Der Bw hat selbst angegeben, er brauche nur eine Lesebrille und trage beim Auto­fahren keine Brille; die in der Verhandlung hervorgekommene Nichtwahr­nehmung bzw verlangsamte Wahrnehmung kann aber auch mit nicht ausreich­endem Sehen zu tun haben, womit nicht das Nichtablesenkönnen des Pkw-Kennzeichens im Tunnel auf etwa 50 m Entfernung gemeint ist, sondern das Sehen bei suboptimalen Lichtverhält­nissen, wie sie im Tunnel bei der Abfolge von witterungsbedingtem Tageslicht und künstlicher Beleuchtung naturgemäß bestehen. Der Führerschein des Bw wurde 1970 ausgestellt, sodass sich in der Zwischenzeit dahingehend erwartungsgemäß Änderungen (zB Linsentrübung, Makuladege­ne­ra­tion oä) ergeben haben.

 

Insgesamt bestehen beim Unabhängigen Verwaltungssenat aus all diesen nach dem persönlichen Eindruck des Bw wie aus den absolut glaubhaften Schilder­ungen des Ml in der Berufungsverhandlung resultierenden Überlegungen erheb­liche Bedenken, ob beim Bw die kraftfahrspezifischen Leistungsfunktionen noch in für die Teilnahme als Lenker eines Kraftfahrzeugen der Klasse B aus­reichendem Maß vorhanden sind, weshalb die Berufung gegen die Aufforderung, sich binnen zwei Monaten nach Rechtskraft der Anordnung – dh nach Zustellung dieses Erkenntnisses – amts­ärztlich im Hinblick auf seine gesundheitliche Eignung sowohl zum Lenken von Kraftfahrzeugen der Klasse B als auch von Motorfahrrädern, vierrädrigen Leichtkraftfahrzeugen und Invalidenkraftfahr­zeugen untersuchen zu lassen, abzuweisen war.
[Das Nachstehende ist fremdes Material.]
Lemma find_plan_eq id s : PlanningRepository.Find salt id s =
  (match find_row plan_id id s.(db).(DB.schedule_plans) with
   | None => Ok None
   | Some r => p ← PlanningRepository.scan_plan r;
       l ← scan_rows PlanningRepository.scan_assignment (PlanningRepository.assignments_of salt id s.(db));
       Ok (Some (p <| SchedulePlan.Assignments := l |>))
   end, s).
Proof.
  unfold PlanningRepository.Find, ebindr at 1. rewrite find_one_runs.
  destruct (find_row _ _ _) as [r|]; [|done]. destruct (PlanningRepository.scan_plan r); [|done]. cbn.
  by rewrite select_reads.
Qed.
Lemma insert_assignment_ok planID a t t' : PlanningRepository.insert_assignment planID a t = (Ok tt, t') →
  (∃ text, encode a.(PlanAssignment.Metadata) = Ok text) ∧
  t'.(db) = PlanningRepository.add_assignments [written_assignment planID a] t.(db) ∧ lawful_rows t'.(db).
Proof.
  intros (text & t1 & [E ->]%eret_ok & Hm)%ebindr_ok. unfold written_assignment. rewrite E. apply modify_ok in Hm as (? & _ & ?). eauto.
Qed.
Lemma save_plan_ok p s s' : lawful_rows s.(db) → PlanningRepository.Save p s = (Ok tt, s') →
  ∃ text created, encode p.(SchedulePlan.Metadata) = Ok text ∧
    Forall (λ a, ∃ text, encode a.(PlanAssignment.Metadata) = Ok text) p.(SchedulePlan.Assignments) ∧
    s'.(db) = PlanningRepository.add_assignments (written_assignment p.(SchedulePlan.ID) <$> p.(SchedulePlan.Assignments))
      (PlanningRepository.add_plans [PlanningRepository.plan_row p text created] s.(db)) ∧ lawful_rows s'.(db).
Proof.
  intros Hs (text & s1 & [E ->]%eret_ok & Hm)%transaction_ok%ebindr_ok.
  apply ebind_ok in Hm as (clock & s1 & [= <- <-] & Hm). apply ebindr_ok in Hm as ([] & s2 & Hp & Ha).
  apply modify_ok in Hp as (Ep & _ & Hl). cbn [db] in Ep.
  eapply (insert_rows _ PlanningRepository.add_assignments) in Ha as (Hf & Ea & Hl');
    [|adds PlanningRepository.add_assignments|intros a t t' Ht; exact (insert_assignment_ok _ _ _ _ Ht)|done].
  exists text, (timestamp s.(draws)). split_and!; [done|done|by rewrite Ea, Ep|done].
Qed.
Lemma plan_stored : read_back (λ _, True) (λ _ _, True) (Api.SavePlan (PlanningRepository.store salt))
  (Api.FindPlan (PlanningRepository.store salt)) SchedulePlan.ID (λ _, stored_plan).
Proof.
  intros p s r s' Hs E. cbn [Api.SavePlan Api.FindPlan PlanningRepository.store] in *.
  destruct r as [[]|e]; [|by apply transaction_atomic in E].
  apply save_plan_ok in E as (text & created & Et & Hf & Ed & Hl); [|done].
  destruct (child_rows plan_id (λ r : Row PlanAssignment, r.(columns).(PlanAssignment.PlanID)) s.(db).(DB.schedule_plans)
    (PlanningRepository.plan_row p text created) s.(db).(DB.schedule_plan_assignments)
    (written_assignment p.(SchedulePlan.ID) <$> p.(SchedulePlan.Assignments)) p.(SchedulePlan.ID)) as (Ep & Ea & Ho).
  { done. }
  { rewrite Ed in Hl. apply Hl. }
  { eapply Forall_impl; [apply Hs|]. by intros r []. }
  { by apply Forall_fmap, Forall_true. }
  split_and!; [done| |intros _].
  - intros _. rewrite find_plan_eq, Ed. cbn. unfold PlanningRepository.assignments_of, PlanningRepository.of_plan. cbn.
    rewrite Ep, Ea. cbn.
    unfold PlanningRepository.scan_plan at 1. cbn. rewrite (read_optional_decoded _ _ Et). cbn.
    destruct (read_rows (on_columns PlanningRepository.assignment_le) salt (written_assignment p.(SchedulePlan.ID))
      (stored_assignment p.(SchedulePlan.ID)) PlanningRepository.scan_assignment p.(SchedulePlan.Assignments))
      as (l & Hp & _ & -> & Hsort);
      [by eauto 10 with sql|by eauto 10 with sql| |].
    { intros a Ha. rewrite Forall_forall in Hf. destruct (Hf _ Ha) as [ta Eta]. unfold PlanningRepository.scan_assignment.
      cbn. rewrite Eta. cbn. by rewrite (read_optional_decoded _ _ Eta). }
    eexists. split; [done|]. eexists. split_and!; [|exact (fmap_Permutation _ _ _ Hp)|by apply sorted_fmap].
    destruct p; cbn. by rewrite coalesce_nullable.
  - intros id Hid. rewrite !find_plan_eq, Ed. destruct (Ho id Hid) as [E1 E2].
    unfold PlanningRepository.assignments_of, PlanningRepository.of_plan. cbn. by rewrite E1, E2.
Qed.

(** A plan as it is saved: the assignments are its own, the number of assignments is left to the
    listing, and the dynamic values survive JSON. It is read back whole, with the assignments in
    the order of the resources. *)
Definition whole_plan (p : SchedulePlan) : Prop :=
  p.(SchedulePlan.AssignmentCount) = 0 ∧ json_kept p.(SchedulePlan.Metadata) ∧
  Forall (λ a, a.(PlanAssignment.PlanID) = p.(SchedulePlan.ID) ∧ json_kept a.(PlanAssignment.Metadata))
    p.(SchedulePlan.Assignments).
Definition same_plan (p q : SchedulePlan) : Prop := ∃ assignments,
  q = p <| SchedulePlan.Assignments := assignments |> ∧ assignments ≡ₚ p.(SchedulePlan.Assignments) ∧
  StronglySorted (λ a b, PlanningRepository.assignment_le a b = true) assignments.
Lemma plan_read_back : read_back (λ _, True) (λ _, whole_plan) (Api.SavePlan (PlanningRepository.store salt))
  (Api.FindPlan (PlanningRepository.store salt)) SchedulePlan.ID (λ _, same_plan).
Proof.
  eapply read_back_weaken; [apply plan_stored|done|]. intros d p q (Hc & Hm%kept_decoded & Ha) (l & -> & Hl & Hs).
  rewrite fmap_same in Hl; [|eapply Forall_impl; [exact Ha|]].
  - exists l. split_and!; [|done|done]. destruct p; cbn in *. by rewrite Hm, Hc.
  - intros a [Hp Hk%kept_decoded]. unfold stored_assignment. destruct a; cbn in *. by rewrite Hp, Hk.
Qed.
(* ===== verification/Installation.v ===== *)
(** * Installing and upgrading the database
      (src/internal/infrastructure/database/bootstrap.go and validation.go)

    The catalog of a SQLite file: its tables with their columns, and the rows of
    schema_metadata. The text of schema/schema.sql and the tables it creates are
    parameters, so that the theorems hold for every version of it. *)

From Stdlib Require Import Ascii.
From S2P Require Import Prelude GoStrings Sql Ports.

Module Bootstrap.
Import Sql.

Module Catalog.
Record Catalog := mk { tables : list (string * list string); metadata : list (string * Time) }.
#[global] Instance eta : Eta Catalog := λ c, mk c.(tables) c.(metadata).
End Catalog.
Abbreviation Catalog := Catalog.Catalog.
Abbreviation world := (Session Catalog).

(** schema.SQL, and the tables that executing it creates. *)
Class CanonicalSchema := { SQL : string; created_tables : list (string * list string) }.

(** ** [requiredTables] *)

Definition word_byte (c : ascii) : bool :=
  ascii_between "a" "z" (lower_byte c) || ascii_between "0" "9" c || is_byte "_" c.
Definition word_start (c : ascii) : bool := ascii_between "a" "z" (lower_byte c) || is_byte "_" c.
(** The longest prefix of bytes that satisfy [p], and the rest. *)
Fixpoint span (p : ascii → bool) (s : string) : string * string :=
  match s with
  | String c r => if p c then let '(a, b) := span p r in (String c a, b) else ("", s)
  | "" => ("", "")
  end.
(** [\s] *)
Definition blank (c : ascii) : bool := bool_decide (byte_of c ∈ [9; 10; 12; 13; 32]).
(** A keyword in any case, and [\s+]. *)
Definition keyword (word s : string) : option string :=
  if has_prefix word (to_lower s) then
    match span blank (drop_str (str_length word) s) with ("", _) => None | (_, rest) => Some rest end
  else None.
(** [(?im)CREATE\s+TABLE\s+([a-z_][a-z0-9_]* )\s*\(] at the start of a text: the name and the rest. *)
Definition match_create (s : string) : option (string * string) :=
  s1 ← keyword "create" s; s2 ← keyword "table" s1;
  match s2 with
  | String c _ =>
    if word_start c then
      let '(name, s3) := span word_byte s2 in
      match (span blank s3).2 with String "(" rest => Some (name, rest) | _ => None end
    else None
  | "" => None
  end.
(** [FindAllStringSubmatch(schema.SQL, -1)] *)
Fixpoint find_creates (fuel : nat) (s : string) : list string :=
  match fuel with
  | O => []
  | S fuel =>
    match match_create s with
    | Some (name, rest) => name :: find_creates fuel rest
    | None => match s with String _ r => find_creates fuel r | "" => [] end
    end
  end.
Definition requiredTables `{CanonicalSchema} : list string := sort_strings (find_creates (S (str_length SQL)) SQL).
(** Below a trillion dollars, the sum of the doubles of two amounts
    rounds to the cents of their sum. *)
Lemma add_money_cents a b :
  1 <= a -> 1 <= b -> a + b < 10 ^ 14 ->
  exists p e,
    add (money a) (money b) = S754_finite false p e /\ -1074 <= e < 0 /\
    scaled_round (Zpos p) e 2 = a + b.
Proof.
  intros Ha Hb Hab. change (10 ^ 14) with 100000000000000 in Hab.
  destruct (money_spec a 40) as (pa & ea & Hma & Hea & Hba);
    [change (2 ^ 40) with 1099511627776; lia|lia|].
  destruct (money_spec b 40) as (pb & eb & Hmb & Heb & Hbb);
    [change (2 ^ 40) with 1099511627776; lia|lia|].
  unfold money.
  change (40 - 53) with (-13) in *. change (40 - 52) with (-12) in *.
  pose proof (unit_at_0_eq (-13) ltac:(lia)) as HT13.
  pose proof (unit_at_0_eq (-12) ltac:(lia)) as HT12.
  change (2 ^ (- -13)) with 8192 in HT13. change (2 ^ (- -12)) with 4096 in HT12.
  assert (H13 : 0 < unit_at (-13)) by (apply unit_at_pos; lia).
  assert (H41 : unit_at 41 = 2 ^ 41 * unit_at 0)
    by (rewrite <- unit_at_add by lia; reflexivity).
  change (2 ^ 41) with 2199023255552 in H41.
  rewrite Hma, Hmb in *.
  assert (H0 : 0 < unit_at 0) by (apply unit_at_pos; lia).
  assert (Hsum : (a + b) * unit_at 0 <= 99999999999999 * unit_at 0)
    by (apply Z.mul_le_mono_nonneg_r; lia).
  assert (Ha1 : 1 * unit_at 0 <= a * unit_at 0)
    by (apply Z.mul_le_mono_nonneg_r; lia).
  assert (Hb1 : 1 * unit_at 0 <= b * unit_at 0)
    by (apply Z.mul_le_mono_nonneg_r; lia).
  assert (HS : scaled (S754_finite false pa ea) + scaled (S754_finite false pb eb)
               < unit_at 41) by lia.
  pose proof (add_scaled pa ea pb eb 41 (-12) ltac:(lia) ltac:(lia)
                ltac:(unfold emax, prec; lia) ltac:(lia) ltac:(lia) HS) as H.
  cbv zeta in H. destruct H as (Hr & Hs).
  destruct Hr as [Hr|(p & e & Hr & He)].
  - exfalso. rewrite Hr in Hs. change (scaled (S754_zero false)) with 0 in Hs. lia.
  - exists p, e. split; [exact Hr|]. split; [lia|].
    apply scaled_round_cents; [lia|]. rewrite <- Hr. lia.
Qed.

(* ================================================================== *)
(** * Strings *)
(* ================================================================== *)

Lemma append_assoc (a b c : string) : (a ++ b) ++ c = a ++ (b ++ c).
Proof. induction a as [|x a IH]; simpl; [reflexivity|now rewrite IH]. Qed.

Lemma append_nil_r (a : string) : a ++ "" = a.
Proof. induction a as [|x a IH]; simpl; [reflexivity|now rewrite IH]. Qed.

Lemma length_append (a b : string) :
  String.length (a ++ b) = (String.length a + String.length b)%nat.
Proof. induction a as [|x a IH]; simpl; [reflexivity|now rewrite IH]. Qed.

Lemma all_append p (a b : string) :
  Str.all p (a ++ b) = Str.all p a && Str.all p b.
Proof.
  induction a as [|x a IH]; simpl; [reflexivity|].
  rewrite IH. now rewrite andb_assoc.
Qed.

Lemma take_while_append p a c r :
  Str.all p a = true -> p c = false -> Str.take_while p (a ++ String c r) = a.
Proof.
  intros Ha Hc. induction a as [|x a IH]; simpl in *.
  - now rewrite Hc.
  - apply andb_true_iff in Ha. destruct Ha as [-> Ha]. now rewrite IH.
Qed.

Lemma drop_while_append p a c r :
  Str.all p a = true -> p c = false ->
  Str.drop_while p (a ++ String c r) = String c r.
Proof.
  intros Ha Hc. induction a as [|x a IH]; simpl in *.
  - now rewrite Hc.
  - apply andb_true_iff in Ha. destruct Ha as [-> Ha]. now apply IH.
Qed.

Lemma take_while_all p a : Str.all p a = true -> Str.take_while p a = a.
Proof.
  induction a as [|x a IH]; simpl; [reflexivity|].
  intros H. apply andb_true_iff in H. destruct H as [-> H]. now rewrite IH.
Qed.

Lemma drop_while_all p a : Str.all p a = true -> Str.drop_while p a = "".
Proof.
  induction a as [|x a IH]; simpl; [reflexivity|].
  intros H. apply andb_true_iff in H. destruct H as [-> H]. now apply IH.
Qed.

Lemma take_append (a b : string) : Str.take (String.length a) (a ++ b) = a.
Proof. induction a as [|x a IH]; simpl; [now destruct b|now rewrite IH]. Qed.

Lemma drop_append (a b : string) : Str.drop (String.length a) (a ++ b) = b.
Proof. induction a as [|x a IH]; simpl; [reflexivity|exact IH]. Qed.

Lemma take_drop n (s : string) : Str.take n s ++ Str.drop n s = s.
Proof.
  revert s. induction n as [|n IH]; intros [|x s]; simpl; try reflexivity.
  now rewrite IH.
Qed.

Lemma length_take n (s : string) :
  (n <= String.length s)%nat -> String.length (Str.take n s) = n.
Proof.
  revert s. induction n as [|n IH]; intros [|x s]; simpl; intros H;
    try reflexivity; try lia. rewrite IH; lia.
Qed.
Der Ausspruch der Erstinstanz, die dem Bw gleichzeitig die Beibringung dafür "erforder­licher" Befunde aufträgt, war jedoch mangels Bestimmtheit aufzuheben.

Es war daher spruchgemäß zu entscheiden. Im gegenständlichen Verfahren sind Stempelgebühren in Höhe von 13,20 Euro angefallen.

 

Rechtsmittelbelehrung:

Gegen diesen Bescheid ist kein ordentliches Rechtsmittel zulässig.

 

Hinweis:

Gegen diesen Bescheid kann innerhalb von sechs Wochen ab seiner Zustellung eine Beschwerde an den Verfassungsgerichtshof und/oder an den Verwaltungs­ge­richtshof erhoben werden; diese ist - von gesetzlichen Ausnahmen abgesehen - jeweils durch eine bevollmächtigte Rechtsanwältin oder einem bevollmächtigten Rechtsanwalt einzubringen. Für jede dieser Beschwerden ist eine Gebühr von 220 Euro zu entrichten.

 

Mag. Bissenberger

 

Beschlagwortung:

Aufforderung, sich amtsärztlich untersuchen zu lassen Verlängerung,

88. Lebensjahr – bst., aber Aufhebung des Spruchteils, "erforderliche" Befunde vorzulegen mangels Bestimmtheit.